◆ Activity: Print the records below exactly as they appear.

Collected data entries
Context {Example Pretrain Tensor Model : Type}.
Variable forward : Model -> list Example -> Tensor.
Variable squeeze : Tensor -> list float.
Variables smooth_loss l1_loss : list float -> list float -> float.
Variable pearsonr : list float -> list float -> float.
Variable self : Trainer.
Variable dev : list Example * list float.
Variables (pretrain_x pretrain_actual : Pretrain).
Variable fuel : nat.

Lemma validation_test (epoch : nat) (st : TrainState Model) (r : float) :
  validation_inv epoch st ->
  (if epoch =? 0 then Ok (bad_count st)
   else match last_item (dev_rs st) with
        | Some prev => Ok (if lt r prev then bad_count st + 1 else 0)
        | None => Err IndexError
        end)
  = Ok (strict_drops (log_rs (st_log st) ++ [r])).
Proof.
  intros (Hlen & Hok & (_ & _ & Hrs & _) & Hall & _ & Hbad).
  rewrite strict_drops_snoc, Hrs, completed_all, Hbad by assumption.
  destruct (st_log st) as [|x log] using rev_ind.
  - simpl in Hlen. subst epoch. reflexivity.
  - rewrite length_app in Hlen. simpl in Hlen.
    replace (epoch =? 0) with false by (symmetry; apply Nat.eqb_neq; lia).
    destruct (Hok log x [] eq_refl) as [(_ & dl & rx & _ & Hrx & _) _].
    rewrite log_rs_app.
    replace (log_rs [x]) with [rx] by (unfold log_rs; simpl; now rewrite Hrx).
    rewrite last_item_snoc, Nat.add_1_r. reflexivity.
Qed.

(** One epoch of validation mode, once [predict] has returned: it leaves the
    state in order for the next epoch, or breaks with the log and the
    returned lists in order. *)
Lemma validation_branch_step (epoch : nat) (st : TrainState Model)
      (c : TrainCursor Model) (curr_train_loss : float)
      (p : float * list float) :
  validation_inv epoch st ->
  predict forward squeeze smooth_loss l1_loss self (tc_model c)
          (fst dev) (snd dev) None pretrain_x pretrain_actual fuel = Ok p ->
  exists f,
    validation_branch forward squeeze smooth_loss l1_loss pearsonr self dev
                      pretrain_x pretrain_actual fuel epoch st c
                      curr_train_loss = Ok f /\
    match f with
    | Continue st' => validation_inv (S epoch) st'
    | Break st' =>
        log_ok validation_entry (st_log st') /\ histories_ok st' /\
        length (st_log st') = S epoch
    end.
Proof.
  intros Hinv Hp. unfold validation_branch.
  destruct dev as [dev_x dev_y]. simpl in Hp. rewrite Hp. cbn [bind].
  destruct p as [curr_dev_loss curr_dev_preds].
  set (r := pearsonr curr_dev_preds dev_y).
  rewrite (validation_test r Hinv).
  destruct Hinv as (Hlen & Hok & (Htl & Hdl & Hrs & Hsv) & Hall & Hbest & Hbad).
  cbn [bind].
  set (bad := strict_drops (log_rs (st_log st) ++ [r])).
  set (e := {| lg_epoch := epoch; lg_fed := tc_fed c; lg_model := tc_model c;
               lg_train_loss := curr_train_loss;
               lg_dev_loss := Some curr_dev_loss;
               lg_dev_r := Some r;
               lg_saved := gt r (best_r st);
               lg_break := 3 <=? bad |}).
  assert (He : validation_entry (st_log st) e).
  { unfold validation_entry. simpl. rewrite Hbest.
    split; [now symmetry|]. exists curr_dev_loss, r. now repeat split. }
  assert (Hok' : log_ok validation_entry (st_log st ++ [e]))
    by now apply log_ok_snoc.
  assert (Hsv' : (if gt r (best_r st)
                  then st_saved st ++ [tc_model c] else st_saved st)
                 = map (@lg_model Model) (filter lg_saved (st_log st ++ [e]))).
  { rewrite filter_app, map_app, <- Hsv. simpl.
    destruct (gt r (best_r st)); simpl;
      [reflexivity | now rewrite app_nil_r]. }
  destruct (3 <=? bad) eqn:Hstop.
  - eexists. split; [reflexivity|]. split; [exact Hok'|].
    unfold histories_ok. cbn [train_losses dev_losses dev_rs st_saved st_log].
    rewrite completed_app.
    replace (completed [e]) with (@nil (EpochLog Model))
      by reflexivity.
    rewrite app_nil_r, length_app. simpl.
    split; [now repeat split | lia].
  - eexists. split; [reflexivity|].
    unfold validation_inv, histories_ok.
    cbn [train_losses dev_losses dev_rs st_saved st_log best_r bad_count].
    assert (Hall' : Forall (fun x => lg_break x = false) (st_log st ++ [e])).
    { apply Forall_app. split; [assumption|]. now constructor. }
    rewrite (completed_all Hall').
    rewrite (completed_all Hall) in Htl, Hdl, Hrs.
    rewrite log_losses_app, log_dev_losses_app, log_rs_app.
    change (log_losses [e]) with [curr_train_loss].
    change (log_rs [e]) with [r].
    change (log_dev_losses [e]) with [curr_dev_loss].
    rewrite greatest_r_snoc, length_app, <- Hbest, <- Htl, <- Hdl, <- Hrs.
    simpl.
    split; [lia|]. split; [exact Hok'|].
    split; [now repeat split|]. split; [exact Hall'|].
    split; [reflexivity|]. unfold bad. now rewrite Hrs.
Qed.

◆ Output for this task:
Context {Example Pretrain Tensor Model : Type}.
Variable forward : Model -> list Example -> Tensor.
Variable squeeze : Tensor -> list float.
Variables smooth_loss l1_loss : list float -> list float -> float.
Variable pearsonr : list float -> list float -> float.
Variable self : Trainer.
Variable dev : list Example * list float.
Variables (pretrain_x pretrain_actual : Pretrain).
Variable fuel : nat.

Lemma validation_test (epoch : nat) (st : TrainState Model) (r : float) :
  validation_inv epoch st ->
  (if epoch =? 0 then Ok (bad_count st)
   else match last_item (dev_rs st) with
        | Some prev => Ok (if lt r prev then bad_count st + 1 else 0)
        | None => Err IndexError
        end)
  = Ok (strict_drops (log_rs (st_log st) ++ [r])).
Proof.
  intros (Hlen & Hok & (_ & _ & Hrs & _) & Hall & _ & Hbad).
  rewrite strict_drops_snoc, Hrs, completed_all, Hbad by assumption.
  destruct (st_log st) as [|x log] using rev_ind.
  - simpl in Hlen. subst epoch. reflexivity.
  - rewrite length_app in Hlen. simpl in Hlen.
    replace (epoch =? 0) with false by (symmetry; apply Nat.eqb_neq; lia).
    destruct (Hok log x [] eq_refl) as [(_ & dl & rx & _ & Hrx & _) _].
    rewrite log_rs_app.
    replace (log_rs [x]) with [rx] by (unfold log_rs; simpl; now rewrite Hrx).
    rewrite last_item_snoc, Nat.add_1_r. reflexivity.
Qed.

(** One epoch of validation mode, once [predict] has returned: it leaves the
    state in order for the next epoch, or breaks with the log and the
    returned lists in order. *)
Lemma validation_branch_step (epoch : nat) (st : TrainState Model)
      (c : TrainCursor Model) (curr_train_loss : float)
      (p : float * list float) :
  validation_inv epoch st ->
  predict forward squeeze smooth_loss l1_loss self (tc_model c)
          (fst dev) (snd dev) None pretrain_x pretrain_actual fuel = Ok p ->
  exists f,
    validation_branch forward squeeze smooth_loss l1_loss pearsonr self dev
                      pretrain_x pretrain_actual fuel epoch st c
                      curr_train_loss = Ok f /\
    match f with
    | Continue st' => validation_inv (S epoch) st'
    | Break st' =>
        log_ok validation_entry (st_log st') /\ histories_ok st' /\
        length (st_log st') = S epoch
    end.
Proof.
  intros Hinv Hp. unfold validation_branch.
  destruct dev as [dev_x dev_y]. simpl in Hp. rewrite Hp. cbn [bind].
  destruct p as [curr_dev_loss curr_dev_preds].
  set (r := pearsonr curr_dev_preds dev_y).
  rewrite (validation_test r Hinv).
  destruct Hinv as (Hlen & Hok & (Htl & Hdl & Hrs & Hsv) & Hall & Hbest & Hbad).
  cbn [bind].
  set (bad := strict_drops (log_rs (st_log st) ++ [r])).
  set (e := {| lg_epoch := epoch; lg_fed := tc_fed c; lg_model := tc_model c;
               lg_train_loss := curr_train_loss;
               lg_dev_loss := Some curr_dev_loss;
               lg_dev_r := Some r;
               lg_saved := gt r (best_r st);
               lg_break := 3 <=? bad |}).
  assert (He : validation_entry (st_log st) e).
  { unfold validation_entry. simpl. rewrite Hbest.
    split; [now symmetry|]. exists curr_dev_loss, r. now repeat split. }
  assert (Hok' : log_ok validation_entry (st_log st ++ [e]))
    by now apply log_ok_snoc.
  assert (Hsv' : (if gt r (best_r st)
                  then st_saved st ++ [tc_model c] else st_saved st)
                 = map (@lg_model Model) (filter lg_saved (st_log st ++ [e]))).
  { rewrite filter_app, map_app, <- Hsv. simpl.
    destruct (gt r (best_r st)); simpl;
      [reflexivity | now rewrite app_nil_r]. }
  destruct (3 <=? bad) eqn:Hstop.
  - eexists. split; [reflexivity|]. split; [exact Hok'|].
    unfold histories_ok. cbn [train_losses dev_losses dev_rs st_saved st_log].
    rewrite completed_app.
    replace (completed [e]) with (@nil (EpochLog Model))
      by reflexivity.
    rewrite app_nil_r, length_app. simpl.
    split; [now repeat split | lia].
  - eexists. split; [reflexivity|].
    unfold validation_inv, histories_ok.
    cbn [train_losses dev_losses dev_rs st_saved st_log best_r bad_count].
    assert (Hall' : Forall (fun x => lg_break x = false) (st_log st ++ [e])).
    { apply Forall_app. split; [assumption|]. now constructor. }
    rewrite (completed_all Hall').
    rewrite (completed_all Hall) in Htl, Hdl, Hrs.
    rewrite log_losses_app, log_dev_losses_app, log_rs_app.
    change (log_losses [e]) with [curr_train_loss].
    change (log_rs [e]) with [r].
    change (log_dev_losses [e]) with [curr_dev_loss].
    rewrite greatest_r_snoc, length_app, <- Hbest, <- Htl, <- Hdl, <- Hrs.
    simpl.
    split; [lia|]. split; [exact Hok'|].
    split; [now repeat split|]. split; [exact Hall'|].
    split; [reflexivity|]. unfold bad. now rewrite Hrs.
Qed.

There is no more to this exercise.